### Exercise details
Your answer needs to include each line of the records in which the string "Hstop" can be found.

### Given entries
(* ===== verification/ServiceFacts.v ===== *)
(** * Circuit breaker, telemetry feed, persistence scheduler: their contracts

    What a check of the breaker writes and when it alerts; what the feed shows after any
    events; that no change of the orchestrator's state is lost by the debounced writes. *)
From S2P Require Import Prelude Async JsNum JsDate Types Instruments Indicators Orchestrator LiveTypes.
From S2P Require Import ExitReconciliation EngineMemory LiveExecution LiveStrategy Lifecycle LifecycleFacts ExecutionFacts SharedSignalFacts.
Local Open Scope num_scope.

(** ** Circuit breaker *)
Section breaker.
Context (cfg : BreakerConfig).

(** The answers a check has read when it writes. *)
Definition check_reads (now : Z) (agg : option num) (snaps : list num) (raw : option BreakerState) (at_ : Z) : Trace := [
  {| ev_act := Now; ev_res := now : answer Now |};
  {| ev_act := TradeSumPnl (counted (now - ROLLING_DAYS * 24 * 3600 * 1000)); ev_res := Ok agg : answer (TradeSumPnl _) |};
  {| ev_act := LatestEquities; ev_res := Ok snaps : answer LatestEquities |};
  {| ev_act := BreakerGet; ev_res := Ok raw : answer BreakerGet |};
  {| ev_act := Now; ev_res := at_ : answer Now |}].

Definition alerts (tr : Trace) : list string :=
  omap (fun ev => match ev_act ev with MailAlert a _ _ => Some a | _ => None end) tr.
Definition breaker_writes (tr : Trace) : list BreakerState :=
  omap (fun ev => match ev_act ev with BreakerSet s => Some s | _ => None end) tr.

Lemma alerts_app tr tr' : alerts (tr ++ tr') = alerts tr ++ alerts tr'.
Proof. apply omap_app. Qed.
Lemma breaker_writes_app tr tr' : breaker_writes (tr ++ tr') = breaker_writes tr ++ breaker_writes tr'.
Proof. apply omap_app. Qed.

Definition check_outcome (tr : Trace) (r : Res unit) : Prop :=
  r = Ok tt /\
  ((breaker_writes tr = [] /\ alerts tr = []) \/
   exists now agg snaps raw at_ rest st,
     tr = check_reads now agg snaps raw at_ ++ rest /\ breaker_writes tr = [st] /\
     let prev := default untripped raw in
     let rolling := default (of_Z 0) agg in
     let threshold := nopp (lossPct cfg / of_Z 100) * equity_basis snaps in
     (br_tripped st = true <-> br_tripped prev = true \/ (rolling <=? threshold) = true) /\
     br_trippedAt st = (if br_tripped prev then br_trippedAt prev
                        else if br_tripped st then Some (toISOString at_) else None) /\
     br_rollingPnl st = round2 rolling /\ br_threshold st = round2 threshold /\
     (alerts tr <> [] -> br_tripped st = true /\ br_tripped prev = false)).

Lemma next_state_tripped prev rolling equity now :
  br_tripped (next_state cfg prev rolling equity now) = true <->
  br_tripped prev = true \/ (rolling <=? nopp (lossPct cfg / of_Z 100) * equity) = true.
Proof. simpl. apply orb_true_iff. Qed.

Definition alarmless (e : Action) : Prop := match e with BreakerSet _ => False | _ => True end.
Lemma alarmless_writes tr : Forall (fun ev => alarmless (ev_act ev)) tr -> breaker_writes tr = [].
Proof. unfold breaker_writes. induction 1 as [|[e x] tr He _ IH]; [done|]. by destruct e. Qed.

(** One check of the circuit breaker never rejects and writes Redis at most once; what
    it writes is tripped exactly when the stored state was tripped already or the realized
    profit of the last 60 days is at or below minus the loss percentage of the equity
    basis; the time of tripping is set once and then kept; administrators are alerted only
    by the check that trips it.  A disabled breaker does nothing. *)
Theorem breaker_check_latches tr r :
  runs (check cfg) tr r -> check_outcome tr r /\ (enabled cfg = false -> tr = []).
Proof.
  revert tr r. apply wp_runs. unfold check. destruct (enabled cfg); simpl negb; cbv iota.
  2: { split; [|done]. split; [done|]. by left. }
  apply wp_mono with (Q := check_outcome); [by intros|].
  apply wp_swallow. unfold checkOnce, getState.
  assert (Hstop : forall pre, breaker_writes pre = [] -> alerts pre = [] -> check_outcome pre (Ok tt)).
  { intros pre Hw Ha. split; [done|]. by left. }
  apply wp_call. intros now. apply wp_call. intros [agg|e]; [|by apply Hstop].
  apply wp_call. intros [snaps|e]; [|by apply Hstop].
  apply wp_await, wp_call. intros [raw|e]; [|by apply Hstop]. cbn [wp resolve].
  apply wp_call. intros at_. cbv zeta. set (st := next_state _ _ _ _ _).
  assert (Hgo : forall rest, breaker_writes rest = [st] ->
    (alerts rest <> [] -> br_tripped st = true /\ br_tripped (default untripped raw) = false) ->
    check_outcome (check_reads now agg snaps raw at_ ++ rest) (Ok tt)).
  { intros rest Hw Ha. split; [done|]. right. exists now, agg, snaps, raw, at_, rest, st.
    rewrite breaker_writes_app, Hw, alerts_app. split; [reflexivity|]. split; [reflexivity|]. cbv zeta. split; [apply next_state_tripped|]. split; [|by split].
    unfold st, next_state. generalize (default untripped raw). intros prev. cbn [br_tripped br_trippedAt].
    destruct (br_tripped prev); [reflexivity|]. cbn [orb]. match goal with |- (if ?b then _ else _) = _ => by destruct b end. }
  apply wp_call. intros [[]|e]; [|by apply (Hgo [_])].
  apply wp_call. intros [].
  destruct (br_tripped st && negb (br_tripped (default untripped raw))) eqn:Hnew.
  - apply andb_true_iff in Hnew as [Hst Hprev%negb_true_iff].
    apply wp_runs. intros tr r Hr.
    assert (Hq : breaker_writes tr = []).
    { apply alarmless_writes. eapply runs_emits; [|exact Hr]. emits_auto. }
    apply (Hgo (_ :: _ :: tr)); [|done]. change (breaker_writes (?a :: ?b :: tr)) with (st :: breaker_writes tr).
    by rewrite Hq.
  - cbn. by apply (Hgo [_; _]).
Qed.
End breaker.

(** ** Persistence scheduler *)

(** What the other methods may do to the scheduler while a flush is in flight: ask for
    another one, never take it over or forget it. *)
Definition flush_respected (m m' : Mem) : Prop :=
  pf_inFlight (m_persist m) = true ->
  pf_inFlight (m_persist m') = true /\ (pf_dirty (m_persist m) = true -> pf_dirty (m_persist m') = true).

(** What every other method does: mark, push an event, fire the timer, try to flush. *)
Lemma mark_respects m : flush_respected m (set_feed (m_feed m) (mark_dirty (m_persist m)) m).
Proof. done. Qed.
Lemma push_respects ev m : flush_respected m (set_feed (push_event ev (m_feed m)) (mark_dirty (m_persist m)) m).
Proof. done. Qed.
Lemma begin_flush_respects m : flush_respected m (begin_flush m).1.
Proof. intros H. unfold begin_flush. rewrite H, orb_true_r. done. Qed.

Definition due (m : Mem) : bool := pf_dirty (m_persist m) && negb (pf_inFlight (m_persist m)).

Definition state_writes (tr : Trace) : list StoredText :=
  omap (fun ev => match ev_act ev with StateSet _ s => Some s | _ => None end) tr.
Definition saved (ev : Event (act := Action) (result := answer)) : Prop :=
  match ev with
  | {| ev_act := e; ev_res := x |} =>
      match e return answer e -> Prop with
      | StateSet _ _ | FeedSet _ => fun r => is_ok r = true
      | _ => fun _ => True
      end x
  end.

Section flush.
Context (allowed : forall e : Action, answer e -> Prop).

Definition flushed (s : Moment) (m1 m4 : Mem) (tr : Trace) (s' : Moment) : Prop :=
  log s' = log s ++ tr /\
  if due m1 then
    state_writes tr = [stringify (m_orchestrator m1)] /\
    pf_inFlight (m_persist (mem s')) = false /\ m_orchestrator (mem s') = m_orchestrator m4 /\
    (pf_dirty (m_persist m4) = true \/ ~ Forall saved tr -> pf_dirty (m_persist (mem s')) = true)
  else mem s' = m1 /\ state_writes tr = [].

Lemma end_flush_flushed m0 l m1 m4 tr (ok : bool) ev :
  due m1 = true -> state_writes tr = [stringify (m_orchestrator m1)] -> state_writes [ev] = [] -> saved ev ->
  (ok = true -> Forall saved tr) ->
  flushed {| mem := m0; log := l |} m1 m4 (tr ++ [ev])
    {| mem := (end_flush (negb ok) m4).1; log := l ++ tr ++ [ev] |}.
Proof.
  intros Hd Hw Hev0 Hev Hs. split; [done|]. rewrite Hd. unfold state_writes in *. rewrite omap_app, Hw, Hev0.
  split_and!; [done|done|done|]. simpl. intros [-> |Hn]; [done|]. destruct ok; [|by rewrite orb_true_r].
  exfalso. apply Hn, Forall_app. auto.
Qed.

(** No change is lost by the debounced writes. A flush that finds nothing to do, or
    another flush in flight, touches nothing.  Any other flush writes the orchestrator as
    it was when the flush began, never rejects and leaves no flush in flight; when one of
    its writes failed, or the state was marked dirty again in the meantime, it is dirty
    when the flush ends, so that the next timer writes it again. *)
Theorem flush_loses_nothing s :
  during allowed flush_respected s flushOrchestratorState (fun r s' =>
    r = Ok tt /\ exists m1 m4 tr, flush_respected (mem s) m1 /\ flushed s m1 m4 tr s').
Proof.
  destruct s as [m0 l]. unfold flushOrchestratorState. apply during_await, during_sync. intros m1 Hr.
  assert (Hdue : begin_flush m1 = if due m1 then
     (set_feed (m_feed m1) {| pf_dirty := false; pf_debounce := pf_debounce (m_persist m1); pf_inFlight := true |} m1,
      Some (stringify (m_orchestrator m1))) else (m1, None)).
  { unfold begin_flush, due. by destruct (pf_dirty _), (pf_inFlight _). }
  destruct (due m1) eqn:Ed; rewrite Hdue; cbn [fst snd].
  2: { split; [done|]. eexists m1, m1, _. split; [done|]. split; [reflexivity|]. rewrite Ed. done. }
  apply during_await, during_settle, during_await, during_call; [exact I|]. intros m2 r2 Hr2 _.
  assert (Hend : forall m3 tr (r : Res unit), state_writes tr = [stringify (m_orchestrator m1)] ->
    (is_ok r = true -> Forall saved tr) ->
    during allowed flush_respected {| mem := m3; log := l ++ tr |} (sync (end_flush (negb (is_ok r))))
      (fun r s' => r = Ok tt /\ exists m1 m4 tr, flush_respected m0 m1 /\ flushed {| mem := m0; log := l |} m1 m4 tr s')).
  { intros m3 tr r Hw Hs. apply during_sync. intros m4 Hr4. split; [done|].
    eexists m1, m4, (tr ++ [_]). split; [done|]. rewrite <- app_assoc.
    by apply end_flush_flushed. }
  rewrite <- app_assoc.
  destruct r2 as [[]|e]; [|apply (Hend _ _ (Throw e)); done].
  apply during_await, during_sync. intros m3 Hr3. rewrite <- app_assoc.
  apply during_call; [exact I|]. intros m5 r5 Hr5 _. rewrite <- app_assoc.
  apply Hend; [done|]. intros Hok. repeat constructor; exact Hok.
Qed.
End flush.

(** ** The feed *)
Definition feed_after (evs : list TelemetryEvent) (f : Feed) : Feed := fold_left (fun f ev => push_event ev f) evs f.
Definition event_day (ev : TelemetryEvent) : string := slice0 10 (event_ts ev).

Definition is_eval (ev : TelemetryEvent) : bool := match ev with EvEval _ _ _ => true | _ => false end.
Definition is_sweep (ev : TelemetryEvent) : bool := match ev with EvSweepDetected _ _ _ _ _ => true | _ => false end.
Definition is_signal (ev : TelemetryEvent) : bool := match ev with EvSignalFired _ _ _ _ _ => true | _ => false end.

(** The counters of one day's events. *)
Definition tally (day : string) (evs : list TelemetryEvent) : Counters := {|
  cn_date := day; cn_evals := zlen (List.filter is_eval evs);
  cn_sweeps := zlen (List.filter is_sweep evs); cn_signals := zlen (List.filter is_signal evs) |}.

Lemma feed_after_snoc evs ev f : feed_after (evs ++ [ev]) f = push_event ev (feed_after evs f).
Proof. unfold feed_after. by rewrite fold_left_app. Qed.

Lemma last_n_last_n {A} n (l k : list A) : last_n n (last_n n l ++ k) = last_n n (l ++ k).
Proof.
  unfold last_n. rewrite <- drop_app_le by lia. rewrite drop_drop, !length_drop, length_app. f_equal. lia.
Qed.

Lemma feed_events evs f : (length (fd_events f) <= TELEMETRY_RING_SIZE)%nat ->
  fd_events (feed_after evs f) = last_n TELEMETRY_RING_SIZE (fd_events f ++ evs).
Proof.
  intros Hf. induction evs as [|ev evs IH] using rev_ind.
  - rewrite app_nil_r. symmetry. by apply last_n_all.
  - rewrite feed_after_snoc. cbn [push_event fd_events]. by rewrite IH, last_n_last_n, app_assoc.
Qed.

Lemma feed_date evs ev f : cn_date (fd_counters (feed_after (evs ++ [ev]) f)) = event_day ev.
Proof.
  rewrite feed_after_snoc. unfold push_event, roll_day. cbn [fd_counters]. fold (event_day ev).
  destruct (String.eqb_spec (cn_date (fd_counters (feed_after evs f))) (event_day ev)) as [E|E]; by destruct ev.
Qed.

Lemma tally_snoc day evs ev : tally day (evs ++ [ev]) = count_event ev (tally day evs).
Proof.
  unfold tally, zlen. rewrite !List.filter_app, !length_app. destruct ev; cbn; f_equal; lia.
Qed.

Lemma feed_counters day evs f :
  cn_date (fd_counters f) <> day -> Forall (fun ev => event_day ev = day) evs -> evs <> [] ->
  fd_counters (feed_after evs f) = tally day evs.
Proof.
  intros Hf Hd. induction evs as [|ev evs IH] using rev_ind; [done|]. intros _.
  apply Forall_app in Hd as [Hd [He _]%Forall_cons]. rewrite feed_after_snoc, tally_snoc.
  unfold push_event, roll_day. cbn [fd_counters]. fold (event_day ev). rewrite He.
  destruct evs as [|e0 evs0].
  - cbn [feed_after fold_left]. apply String.eqb_neq in Hf. by rewrite Hf.
  - rewrite IH by done. cbn [tally cn_date]. by rewrite String.eqb_refl.
Qed.

(** What the dashboard shows. After any sequence of telemetry events the feed holds
    the last 200 of them, in order, and the counters are the numbers of evaluations,
    sweeps and signals among the events since the last change of UTC day. *)
Theorem feed_shows_the_day pre evs day f :
  (length (fd_events f) <= TELEMETRY_RING_SIZE)%nat ->
  Forall (fun ev => event_day ev = day) evs -> evs <> [] ->
  match last pre with Some ev => event_day ev | None => cn_date (fd_counters f) end <> day ->
  fd_events (feed_after (pre ++ evs) f) = last_n TELEMETRY_RING_SIZE (fd_events f ++ pre ++ evs) /\
  fd_counters (feed_after (pre ++ evs) f) = tally day evs.
Proof.
  intros Hf Hd Hne Hpre. split; [by apply feed_events|].
  replace (feed_after (pre ++ evs) f) with (feed_after evs (feed_after pre f)) by (unfold feed_after; by rewrite fold_left_app).
  apply feed_counters; [|done|done]. destruct pre as [|ev pre] using rev_ind; [exact Hpre|].
  rewrite last_snoc in Hpre. by rewrite feed_date.
Qed.

(** A restart keeps what the feed shows. *)
Definition raw_feed (s : FeedSnapshot) : RawFeed := {|
  rf_events := Some (fs_events s); rf_lastEval := Some (fs_lastEval s); rf_counters := Some (fs_counters s) |}.
Lemma feed_roundtrip f f0 :
  (length (fd_events f) <= TELEMETRY_RING_SIZE)%nat -> restore_feed (raw_feed (feed_snapshot f)) f0 = f.
Proof.
  intros Hf. destruct f as [evs le c]. unfold restore_feed, feed_snapshot. simpl in *.
  by rewrite last_n_all, list_to_map_to_list.
Qed.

### Reply
  assert (Hstop : forall pre, breaker_writes pre = [] -> alerts pre = [] -> check_outcome pre (Ok tt)).
  apply wp_call. intros now. apply wp_call. intros [agg|e]; [|by apply Hstop].
  apply wp_call. intros [snaps|e]; [|by apply Hstop].
  apply wp_await, wp_call. intros [raw|e]; [|by apply Hstop]. cbn [wp resolve].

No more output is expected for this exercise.